The details of the transfer and in particular the special categories of personal data where applicable are specified in Appendix 1 which forms an integral part of the Clauses.

Clause 3
Third-party beneficiary clause

1. The data subject can enforce against the data exporter this Clause, Clause 4(b) to (i), Clause 5(a) to (e), and (g) to (j), Clause 6(1) and (2), Clause 7, Clause 8(2), and Clauses 9 to 12 as third-party beneficiary.

2. The data subject can enforce against the data importer this Clause, Clause 5(a) to (e) and (g), Clause 6, Clause 7, Clause 8(2), and Clauses 9 to 12, in cases where the data exporter has factually disappeared or has ceased to exist in law unless any successor entity has assumed the entire legal obligations of the data exporter by contract or by operation of law, as a result of which it takes on the rights and obligations of the data exporter, in which case the data subject can enforce them against such entity.
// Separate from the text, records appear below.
(** The loop over the answer: the machines made, and the identifiers they were
    reported under. *)
Fixpoint convert_all (request : Request.t) (stored : dict Machine.t) (now : datetime)
    (instances : list instance_data) : list Machine.t * list string :=
  match instances with
  | [] => ([], [])
  | data :: rest =>
      let '(machines, ids) := convert_all request stored now rest in
      match convert request stored now data with
      | Ok m => (m :: machines, from_option (λ i, i :: ids) ids (instance_id_of data))
      | Err _ => (machines, ids)
      end
  end.

(** The stored machines of the identifiers the answer left out. *)
Fixpoint terminate_missing (db_machines : list Machine.t) (missing : list string)
  : result (list Machine.t) :=
  match missing with
  | [] => Ok []
  | i :: rest =>
      match List.find (λ m, Machine.machine_id m ≟ i) db_machines with
      | Some existing =>
          m ← _create_terminated_machine existing;
          ms ← terminate_missing db_machines rest;
          Ok (m :: ms)
      | None => terminate_missing db_machines rest
      end
  end.

Definition is_return (request : Request.t) : bool := Request.request_type request ≟ RequestType.RETURN.

Definition choose_operation (request : Request.t) (db_machines : list Machine.t)
  : action (option fetch_operation) :=
  if is_return request && negb (Request.is_nil (Request.machine_ids request)) then
    coordinates ← load_machine_coordinates (Request.machine_ids request);
    mret (Some (GET_INSTANCE_STATUS (Request.machine_ids request) (Request.template_id request)
                  coordinates request))
  else if negb (Request.is_nil (Request.resource_ids request)) then
    mret (Some (DESCRIBE_RESOURCE_INSTANCES (Request.resource_ids request)
                  (Request.provider_api request) (Request.template_id request)
                  (Request.requested_count request) request))
  else if negb (Request.is_nil db_machines) then
    let instance_ids := Machine.machine_id <$> db_machines in
    coordinates ← load_machine_coordinates instance_ids;
    mret (Some (GET_INSTANCE_STATUS instance_ids (Request.template_id request) coordinates request))
  else mret None.

Definition queried_ids (operation : fetch_operation) : list string :=
  match operation with GET_INSTANCE_STATUS ids _ _ _ => ids | _ => [] end.

(** What an answer makes of the machines. *)
Definition read_answer (request : Request.t) (db_machines : list Machine.t)
    (operation : fetch_operation) (now : datetime) (instances : list instance_data)
  : result (list Machine.t) :=
  let '(machines, returned_ids) := convert_all request (by_id db_machines) now instances in
  if is_return request then
    let missing := filter (λ i, i ∉ returned_ids) (dedup_by id (queried_ids operation)) in
    terminated ← terminate_missing db_machines (sp_walk p missing);
    Ok (machines ++ terminated)
  else Ok machines.

Definition fetch_provider_machines (request : Request.t) (db_machines : list Machine.t)
    (now : datetime) : action (provider_fetch * provider_metadata) :=
  let provider := or_str (Request.provider_name request) EmptyString in
  try_except
    (operation ← choose_operation request db_machines;
     match operation with
     | None => mret (Fetched [], no_metadata)
     | Some operation =>
         _ ← call (sp_instance_config p provider);
         match sp_execute p with
         | None => raise (RuntimeError "ProviderRegistryService is required for this operation")
         | Some execute_operation =>
             answer ← call (execute_operation provider operation);
             match fr_success answer, fr_data answer with
             | true, Some instances =>
                 machines ← call (read_answer request db_machines operation now (default [] instances));
                 mret (Fetched machines, fr_metadata answer)
             | _, _ => mret (FailedProviderFetch db_machines, fetch_failed_metadata)
             end
         end
     end)
    (unless_cancelled (FailedProviderFetch db_machines, fetch_failed_metadata)).
End service.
3. The data subject can enforce against the sub-processor this Clause, Clause 5(a) to (e) and (g), Clause 6, Clause 7, Clause 8(2), and Clauses 9 to 12, in cases where both the data exporter and the data importer have factually disappeared or ceased to exist in law or have become insolvent, unless any successor entity has assumed the entire legal obligations of the data exporter by contract or by operation of law as a result of which it takes on the rights and obligations of the data exporter, in which case the data subject can enforce them against such entity. Such third-party liability of the sub-processor shall be limited to its own processing operations under the Clauses.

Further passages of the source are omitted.